(** ** Top-p decoding: which prefix is kept *)

(** In sorted order, position 0 is never masked, and a later position is
    masked exactly when the cumulative sum up to and including it exceeds
    [p]: the kept positions are those whose cumulative sum is at most [p]. *)
Lemma TopP_mask_spec (p : Q) (probs : list Q) (m : list bool) (i : nat) :
  TopP_mask p probs = Returned m ->
  (i < length probs)%nat ->
  nth i m false =
  if (i =? 0)%nat then false
  else Qgt_bool (nth i (cumsum (fst (torch_sort_desc probs))) 0) p.
Proof.
  unfold TopP_mask.
  destruct (sorted_lengths probs) as [L1 _].
  destruct (torch_sort_desc probs) as [sorted_probs sorted_indices].
  simpl in *. intros H Hi.
  destruct (map (fun c => Qgt_bool c p) (cumsum sorted_probs)) as [|b r] eqn:E;
    simpl in H; [discriminate|].
  inversion H; subst m. destruct i as [|i]; [reflexivity|]. simpl.
  change (nth i r false) with (nth (S i) (b :: r) false). rewrite <- E.
  rewrite (nth_indep _ false (Qgt_bool 0 p)).
  - now rewrite (map_nth (fun c => Qgt_bool c p)).
  - unfold cumsum. rewrite length_map, cumsum_from_length. lia.
Qed.

(** C1, at the input [probs = [0.5, 0.3, 0.2]], [p = 0.75].  The sorted
    order is the identity and the cumulative sums are 0.5, 0.8 and 1, so the
    smallest prefix whose sum exceeds [p] is positions 0 and 1.
    [TopPDecoding.sample] masks positions 1 and 2, zeroes the entries 1 and
    2 and keeps entry 0 alone: the surviving mass is 0.5, which does not
    exceed [p], and the only candidate of the draw is index 0. *)
Theorem TopP_keeps_prefix_below_p :
  let probs := [1#2; 3#10; 1#5] in
  let p := 3#4 in
  snd (torch_sort_desc probs) = [0; 1; 2]%nat /\
  Forall2 Qeq (cumsum (fst (torch_sort_desc probs))) [1#2; 4#5; 1] /\
  TopP_mask p probs = Returned [false; true; true] /\
  TopP_truncate p probs = Returned [1#2; 0; 0] /\
  ~ p < tensor_sum [1#2; 0; 0] /\
  p < tensor_sum [1#2; 3#10; 0] /\
  dist_candidates (TopP_dist p probs) = Some [0%nat].
Proof.
  cbv zeta. repeat split; try reflexivity.
  - repeat constructor; reflexivity.
  - intro H. vm_compute in H. discriminate.
Qed.

(** ** Top-k followed by top-p *)

Lemma TopKTopP_dist_unfold (k : Z) (p : Q) (probs : list Q) :
  TopKTopP_dist k p probs = TopK_then_TopP_dist k p probs.
Proof.
  unfold TopKTopP_dist, TopK_then_TopP_dist, TopK_dist, TopK_truncate.
  destruct (torch_sort_desc probs) as [sorted_probs sorted_indices].
  destruct (div_by_sum _) as [probs2|]; [|reflexivity].
  unfold TopP_dist, TopP_truncate, TopP_mask.
  destruct (torch_sort_desc probs2) as [sorted_probs2 sorted_indices2].
  destruct (set_first_false _); reflexivity.
Qed.

(** C4. The tensor [TopKTopPDecoding(k, p).sample] draws from is the one
    obtained by handing the tensor [TopKDecoding(k)] draws from to
    [TopPDecoding(p)], which sorts it afresh; so the candidates and the
    drawn index are the same.  On [0.4, 0.3, 0.2, 0.1] with [k = 2] and
    [p = 0.75] the candidates are index 0 alone, while [TopPDecoding(p)]
    by itself leaves the candidates 0 and 1. *)
Theorem TopKTopP_is_TopK_then_TopP :
  (forall (k : Z) (p : Q) (probs : list Q),
      TopKTopP_dist k p probs = TopK_then_TopP_dist k p probs /\
      dist_candidates (TopKTopP_dist k p probs) =
      dist_candidates (TopK_then_TopP_dist k p probs) /\
      forall u, TopKTopPDecoding_sample k p probs u =
                (d <- TopK_then_TopP_dist k p probs ;; multinomial d u)) /\
  dist_candidates (TopKTopP_dist 2 (3#4) [4#10; 3#10; 2#10; 1#10]) =
    Some [0%nat] /\
  dist_candidates (TopP_dist (3#4) [4#10; 3#10; 2#10; 1#10]) =
    Some [0; 1]%nat.
Proof.
  split; [|split; reflexivity].
  intros k p probs. assert (E := TopKTopP_dist_unfold k p probs).
  split; [exact E|]. split.
  - now rewrite E.
  - intro u. unfold TopKTopPDecoding_sample. now rewrite E.
Qed.
(** ** The generation loop: its log *)

Lemma concat_snoc (l : list (list Token)) (t : Token) :
  concat (l ++ [[t]]) = concat l ++ [t].
Proof.
  rewrite concat_app. reflexivity.
Qed.
Lemma enableOscillator_sequence_witness :
  let failing := chip_with 0x80 0x80 [WireMaster.Error] in
  let stopped := chip_with 0x80 0x80 [] in
  enableOscillator failing
    = (Error,
       after (ChangeBits Register.Control 0x80 WireMaster.Clear) failing) /\
  exists c2,
    enableOscillator stopped = (Success, c2) /\
    transactions c2 =
      [ChangeBits Register.Control 0x80 WireMaster.Clear;
       ChangeBits Register.Status 0x80 WireMaster.Clear] /\
    registers c2 !! Register.address Register.Control = Some 0 /\
    registers c2 !! Register.address Register.Status = Some 0.
Proof.
  intros failing stopped. split.
  - apply (proj1 (proj2
      (enableOscillator_sequence failing
         (after (ChangeBits Register.Control 0x80 WireMaster.Clear) failing)
         WireMaster.Error eq_refl))). reflexivity.
  - pose (c1 := snd (changeBits Register.Control ControlFlag.EOSC
                       WireMaster.Clear stopped)).
    pose (c2 := snd (changeBits Register.Status StatusFlag.OSF
                       WireMaster.Clear c1)).
    exists c2.
    destruct (proj2 (proj2
      (enableOscillator_sequence stopped c1 WireMaster.Success eq_refl))
      eq_refl WireMaster.Success c2 eq_refl) as [Hres Hlog].
    split; [exact Hres|]. split; [exact Hlog|].
    split; vm_compute; reflexivity.
Defined.


Lemma getTemperature_decode_witness :
  let warm := chip_with_temperature 25 0x40 in
  let frost := chip_with_temperature 0xfd 0x40 in
  (exists t q, getTemperature (S754_zero false) warm
      = ((Success, t),
         after (ReadRegisterData Register.TemperatureHigh 2) warm) /\
     Float32.to_Q t = Some q /\ (q == 101 # 4)%Q) /\
  (exists t q, getTemperature (S754_zero false) frost
      = ((Success, t),
         after (ReadRegisterData Register.TemperatureHigh 2) frost) /\
     Float32.to_Q t = Some q /\ (q == - (13 # 4))%Q).
Proof.
  intros warm frost. split.
  - destruct (getTemperature_decode (S754_zero false) warm
                (after (ReadRegisterData Register.TemperatureHigh 2) warm)
                [25; 0x40] eq_refl)
      as (Hres & _ & _ & _ & q & Hq & _ & _ & Hwarm & _).
    eexists _, q. split; [exact Hres|].
    split; [exact Hq | exact (proj2 (Hwarm eq_refl))].
  - destruct (getTemperature_decode (S754_zero false) frost
                (after (ReadRegisterData Register.TemperatureHigh 2) frost)
                [0xfd; 0x40] eq_refl)
      as (Hres & _ & _ & _ & q & Hq & _ & _ & _ & Hfrost).
    eexists _, q. split; [exact Hres|].
    split; [exact Hq | exact (proj2 (Hfrost eq_refl))].
Defined.

Lemma setDateTime_getDateTime_century_base_witness :
  snd (fst (getDateTime 2000 eve_1999
              (snd (setDateTime 2000 leap_2024 blank_chip))))
  = leap_2024.
Proof.
  pose (c1 := snd (setDateTime 2000 leap_2024 blank_chip)).
  pose (c2 := snd (getDateTime 2000 eve_1999 c1)).
  apply (setDateTime_getDateTime_century_base
           2000 leap_2024 eve_1999 _ blank_chip c1 c2).
  - lia.
  - reflexivity.
  - cbn. lia.
  - cbn. lia.
  - unfold DateTime_in_range, leap_2024. cbn. lia.
  - cbn. lia.
  - vm_compute. reflexivity.
  - vm_compute. reflexivity.
Defined.

Lemma encodeDateTime_century_bit_witness :
  Z.testbit (DateTimeRegister.month (encodeDateTime 2000 mid_2120)) 7 = true /\
  Z.testbit (DateTimeRegister.month (encodeDateTime 2000 leap_2024)) 7 = false.
Proof.
  split.
  - apply (encodeDateTime_century_bit 2000 mid_2120). cbn. lia.
  - apply (encodeDateTime_century_bit 2000 leap_2024). cbn. lia.
Defined.

(** * Further properties of the driver *)

(** ** Bus calls in terms of the chip *)

Lemma transact_after (t : Transaction) (c : Chip) :
  transact t c = (next_outcome c, after t c).
Proof.
  unfold transact, next_outcome, after. now destruct (outcomes c).
Qed.

Lemma testBits_run reg mask c :
  testBits reg mask c =
    ((next_outcome c,
      if isSuccessful (next_outcome c)
      then if Z.land (peek (registers c) (Register.address reg)) mask =? 0
           then WireMaster.Zero else WireMaster.Set_
      else WireMaster.Zero),
     after (TestBits reg mask) c).
Proof.
  unfold testBits, bind, inspect, ret. rewrite transact_after.
  now destruct (isSuccessful (next_outcome c)).
Qed.

Lemma changeBits_run reg mask op c :
  changeBits reg mask op c =
    (next_outcome c,
     if isSuccessful (next_outcome c)
     then mkChip
            (<[Register.address reg :=
                 match op with
                 | WireMaster.OpSet =>
                     Z.lor (peek (registers c) (Register.address reg))
                           (u8 mask)
                 | WireMaster.Clear =>
                     Z.land (peek (registers c) (Register.address reg))
                            (255 - u8 mask)
                 end]> (registers c))
            (tl (outcomes c))
            (transactions c ++ [ChangeBits reg mask op])
     else after (ChangeBits reg mask op) c).
Proof.
  unfold changeBits, bind, modify, ret. rewrite transact_after.
  now destruct (isSuccessful (next_outcome c)).
Qed.

Lemma writeBits_run reg mask value c :
  writeBits reg mask value c =
    (next_outcome c,
     if isSuccessful (next_outcome c)
     then mkChip
            (<[Register.address reg :=
                 Z.lor (Z.land (peek (registers c) (Register.address reg))
                               (255 - u8 mask))
                       (Z.land (u8 value) (u8 mask))]> (registers c))
            (tl (outcomes c))
            (transactions c ++ [WriteBits reg mask value])
     else after (WriteBits reg mask value) c).
Proof.
  unfold writeBits, bind, modify, ret. rewrite transact_after.
  now destruct (isSuccessful (next_outcome c)).
Qed.

Lemma readRegisterData_run reg count c :
  readRegisterData reg count c =
    ((next_outcome c,
      if isSuccessful (next_outcome c)
      then map (peek (registers c)) (seq (Register.address reg) count)
      else []),
     after (ReadRegisterData reg count) c).
Proof.
  unfold readRegisterData, bind, inspect, ret. rewrite transact_after.
  now destruct (isSuccessful (next_outcome c)).
Qed.

Lemma peek_insert_eq (regs : list Z) (i : nat) (v : Z) :
  (i < length regs)%nat -> peek (<[i := v]> regs) i = v.
Proof. intros Hi. unfold peek. now rewrite list_lookup_insert_eq. Qed.

Lemma peek_insert_ne (regs : list Z) (i j : nat) (v : Z) :
  i <> j -> peek (<[i := v]> regs) j = peek regs j.
Proof. intros Hij. unfold peek. now rewrite list_lookup_insert_ne. Qed.
(** The box took the new value [v]; the connected slot runs. *)
Definition valueChanged_min_manual (v : Q) : M unit :=
  modify (with_min_manual v) ;; shortcut_to_cb_manual.

Definition valueChanged_max_manual (v : Q) : M unit :=
  modify (with_max_manual v) ;; shortcut_to_cb_manual.

Definition valueChanged_min_percentile (v : Q) : M unit :=
  modify (with_min_percentile v) ;; shortcut_to_cb_centiles.

Definition valueChanged_max_percentile (v : Q) : M unit :=
  modify (with_max_percentile v) ;; shortcut_to_cb_centiles.

Definition setValue_min_manual (v : Q) : M unit :=
  cur <- gets _min_manual ;;
  if Qeq_bool v cur then ret tt else valueChanged_min_manual v.

Definition setValue_max_manual (v : Q) : M unit :=
  cur <- gets _max_manual ;;
  if Qeq_bool v cur then ret tt else valueChanged_max_manual v.

Definition setValue_min_percentile (v : Q) : M unit :=
  cur <- gets _min_percentile ;;
  let v' := clamp 0 100 v in
  if Qeq_bool v' cur then ret tt else valueChanged_min_percentile v'.

Definition setValue_max_percentile (v : Q) : M unit :=
  cur <- gets _max_percentile ;;
  let v' := clamp 0 100 v in
  if Qeq_bool v' cur then ret tt else valueChanged_max_percentile v'.

(** [set_image(image_widget)], for an image widget that holds the data
    [img]. *)
Definition set_image (img : Sample) : M unit :=
  modify (with_image (Some img)) ;;
  lo <- lift (Np.amin (ravel img)) ;;
  setValue_min_manual lo ;;
  setValue_min_percentile 0 ;;
  hi <- lift (Np.amax (ravel img)) ;;
  setValue_max_manual hi ;;
  setValue_max_percentile 100 ;;
  refresh_colorbar.

(** A click on one of the two buttons: Qt changes the checked state, then
    emits [clicked], which is connected to [update_cb_range].  In an
    exclusive group the clicked button ends up checked and the other one
    unchecked; otherwise the click toggles the button. *)
Definition click_manual : M unit :=
  modify (fun s =>
    if exclusive s then with_checked true false s
    else with_checked (negb (manual s)) (percentile s) s) ;;
  update_cb_range.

· · · ·

> [Problem statement]:
Return every line from the entries above that contains the word "regs".

> [Task result]:
Lemma peek_insert_eq (regs : list Z) (i : nat) (v : Z) :
  (i < length regs)%nat -> peek (<[i := v]> regs) i = v.
Lemma peek_insert_ne (regs : list Z) (i j : nat) (v : Z) :
  i <> j -> peek (<[i := v]> regs) j = peek regs j.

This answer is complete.